Four or five years later Wen T'ien-hsiang attracted attention by demanding the execution of a statesman who had advised that the Court should quit the capital and flee before the advance of the victorious Mongols. Then followed many years of hard fighting, in the course of which his raw levies were several times severely defeated, and he himself was once taken prisoner by the Mongol general, Bayan, mentioned by Marco Polo. He managed to escape on that occasion; but in 1278 the plague broke out in his camp, and he was again defeated and taken prisoner. He was sent to Peking, and every effort was made to induce him to own allegiance to the Mongol conqueror, but without success. He was kept several years in prison. Here is a well-known poem which he wrote while in captivity:-
"There is in the universe an _Aura_, an influence which permeates all things, and makes them what they are. Below, it shapes forth land and water; above, the sun and the stars. In man it is called spirit; and there is nowhere where it is not.
"In times of national tranquillity, this spirit lies hidden in the harmony which prevails. Only at some great epoch is it manifested widely abroad."
Here Wen T'ien-hsiang recalls, and dwells lovingly upon, a number of historical examples of loyalty and devotion. He then proceeds:-
"Such is this grand and glorious spirit which endureth for all generations; and which, linked with the sun and moon, knows neither beginning nor end. The foundation of all that is great and good in heaven and earth, it is itself born from the everlasting obligations which are due by man to man.
"Alas! the fates were against me; I was without resource. Bound with fetters, hurried away toward the north, death would have been sweet indeed; but that boon was refused.
"My dungeon is lighted by the will-o'-the-wisp alone: no breath of spring cheers the murky solitude in which I dwell. The ox and the barb herd together in one stall: the rooster and the phoenix feed together from one dish. Exposed to mist and dew, I had many times thought to die; and yet, through the seasons of two revolving years, disease hovered around me in vain. The dark, unhealthy soil to me became Paradise itself. For there was that within me which misfortune could not steal away. And so I remained firm, gazing at the white clouds floating over my head, and bearing in my heart a sorrow boundless as the sky.

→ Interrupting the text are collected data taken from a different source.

(** * Figma-to-HTML converter: the style resolution engine

    A shallow embedding of [FigmaToHtmlConverter] (converter.ts) and of the
    node types it reads (types.ts), with the properties of its markup and
    stylesheet output. The methods of the class are embedded, and of
    index.ts the function [extractFileKey]; the command line itself, which
    fetches the file and writes the result, is not.

    Modelling conventions.
    - JavaScript strings are [string]s of ASCII characters; [toLowerCase]
      lowers the letters A to Z.
    - JavaScript numbers are exact decimal numbers [mant / 10^dexp], the
      values a JSON document can denote; arithmetic is exact, so the
      rounding error of IEEE-754 doubles, NaN, the infinities and the
      exponent notation of very large or very small values are left out.
    - [Math.atan2] and [Math.PI] have no exact decimal value: the angle of a
      gradient line in degrees is a parameter of the development.
    - An optional field [f?: T] is an [option T]; [undefined] is [None]. The
      input is a tree of the declared types, so no property access fails and
      the functions are total.
    - The converter's private fields and the [nodeStyles] array that the
      traversal fills are threaded explicitly. *)

From Stdlib Require Import ZArith String Ascii List Bool Lia.
From Stdlib Require Import DecimalString DecimalFacts DecimalNat DecimalN.
From stdpp Require Import gmap strings.
Import ListNotations.
Local Open Scope string_scope.
Local Open Scope list_scope.
Local Open Scope Z_scope.
Local Open Scope nat_scope.

#[local] Arguments String.append !s1 s2 : simpl nomatch.
#[local] Arguments Ascii.eqb !a !b : simpl nomatch.

(** ** JavaScript strings *)

Module Js.

(** [s.startsWith(p)]. *)
Fixpoint startsWith (p s : string) : bool :=
  match p, s with
  | EmptyString, _ => true
  | String a p', String b s' => if Ascii.eqb a b then startsWith p' s' else false
  | String _ _, EmptyString => false
  end.

(** [s.includes(sub)]. *)
Fixpoint includes (sub s : string) : bool :=
  if startsWith sub s then true
  else match s with
       | EmptyString => false
       | String _ s' => includes sub s'
       end.

(** [s.repeat(n)]. *)
Fixpoint repeat (s : string) (n : nat) : string :=
  match n with
  | O => EmptyString
  | S n' => s +:+ repeat s n'
  end.

(** [parts.join(sep)]. *)
Definition join (sep : string) (parts : list string) : string :=
  String.concat sep parts.

(** One character of [s.toLowerCase()]. *)
Definition lower_char (c : ascii) : ascii :=
  let n := nat_of_ascii c in
  if andb (Nat.leb 65 n) (Nat.leb n 90) then ascii_of_nat (n + 32) else c.

(** [s.toLowerCase()]. *)
Fixpoint toLowerCase (s : string) : string :=
  match s with
  | EmptyString => EmptyString
  | String c s' => String (lower_char c) (toLowerCase s')
  end.

(** Whether the character [c] occurs in [s]. *)
Fixpoint has_char (c : ascii) (s : string) : bool :=
  match s with
  | EmptyString => false
  | String d s' => if Ascii.eqb c d then true else has_char c s'
  end.

(** [arr.find(p)]. *)
Definition find {A} (p : A -> bool) (arr : list A) : option A := List.find p arr.

(** [arr.findIndex(p)], with [None] for the result -1. *)
Fixpoint findIndex {A} (p : A -> bool) (arr : list A) : option nat :=
  match arr with
  | [] => None
  | x :: arr' => if p x then Some O else option_map S (findIndex p arr')
  end.

(** [arr.indexOf(x)] on an array of strings, with [None] for -1. *)
Definition indexOf (x : string) (arr : list string) : option nat :=
  findIndex (String.eqb x) arr.

(** [arr.some(p)]. *)
Definition some {A} (p : A -> bool) (arr : list A) : bool := existsb p arr.

(** [arr.splice(start, deleteCount, ...items)] for [start <= arr.length]:
    the array after the call. *)
Definition splice {A} (start deleteCount : nat) (items arr : list A) : list A :=
  firstn start arr ++ items ++ skipn (start + deleteCount) arr.

(** [arr.unshift(x)]. *)
Definition unshift {A} (x : A) (arr : list A) : list A := x :: arr.

(** [arr.push(x)]. *)
Definition push {A} (x : A) (arr : list A) : list A := arr ++ [x].

(** The text of one double quote. *)
Definition dquote : string := String "034" EmptyString.

(** [String(n)] for a natural number [n]. *)
Definition string_of_nat (n : nat) : string :=
  NilZero.string_of_uint (Nat.to_uint n).

(** Truthiness of an optional string: present and not empty. *)
Definition truthy_str (s : option string) : bool :=
  match s with
  | Some (String _ _) => true
  | _ => false
  end.

End Js.

(** ** JavaScript numbers, as exact decimals *)

Module Num.

Record num : Type := mkNum { mant : Z; dexp : nat }.

Definition pow10 (e : nat) : Z := (10 ^ Z.of_nat e)%Z.

Definition of_Z (z : Z) : num := mkNum z 0.

Definition zero : num := of_Z 0.
Definition one : num := of_Z 1.

(** [a - b]. *)
Definition sub (a b : num) : num :=
  mkNum (mant a * pow10 (dexp b) - mant b * pow10 (dexp a))%Z (dexp a + dexp b).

"The sun of those dead heroes has long since set, but their record is before me still. And, while the wind whistles under the eaves, I open my books and read; and lo! in their presence my heart glows with a borrowed fire."
At length, Wen T'ien-hsiang was summoned into the presence of Kublai Khan, who said to him, "What is it you want?" "By the grace of his late Majesty of the Sung dynasty," he replied, "I became his Majesty's minister. I cannot serve two masters. I only ask to die." Accordingly he was executed, meeting his death with composure, and making a final obeisance toward the south, as though his own sovereign was still reigning in his capital.
May we not then plead that this Chinese statesman, equally with Lord Granville, at a crisis of his life, recurred to the great thoughts and images of the literature in which he had been trained, and found there what braced and fortified him, a comfort, an inspiration, an utterance for his deeper feelings?
Chinese history teems with the names of men who, with no higher source of inspiration than the Confucian Canon, have yet shown that they can n.o.bly live and bravely die.
Han Yu of the eighth and ninth centuries was one of China's most brilliant statesmen and writers, and rose rapidly to the highest offices of State. When once in power, he began to attack abuses, and was degraded and banished. Later on, when the Court, led by a weak Emperor, was going crazy over Buddhism, he presented a scathing Memorial to the Throne, from the effect of which it may well be said that Buddhism has not yet recovered. The Emperor was furious, and Han Yu narrowly escaped with his life. He was banished to the extreme wilds of Kuangtung, not far from the now flouris.h.i.+ng Treaty Port of Swatow, where he did so much useful work in civilising the aborigines, that he was finally recalled.
Those wilds have long since disappeared as such, but the memory of Han Yu remains, a treasure for ever. In a temple which contains his portrait, and which is dedicated to him, a grateful posterity has put up a tablet bearing the following legend, "Wherever he pa.s.sed, he purified."
The last Emperor of the Ming dynasty, which was overthrown by rebels and then supplanted by the Manchus in 1644, was also a man who in the Elysian fields might well hold up his head among monarchs. He seems to have inherited with the throne a legacy of national disorder similar to that which eventually brought about the ruin of Louis XVI of France.
With all the best intentions possible, he was unable to stem the tide.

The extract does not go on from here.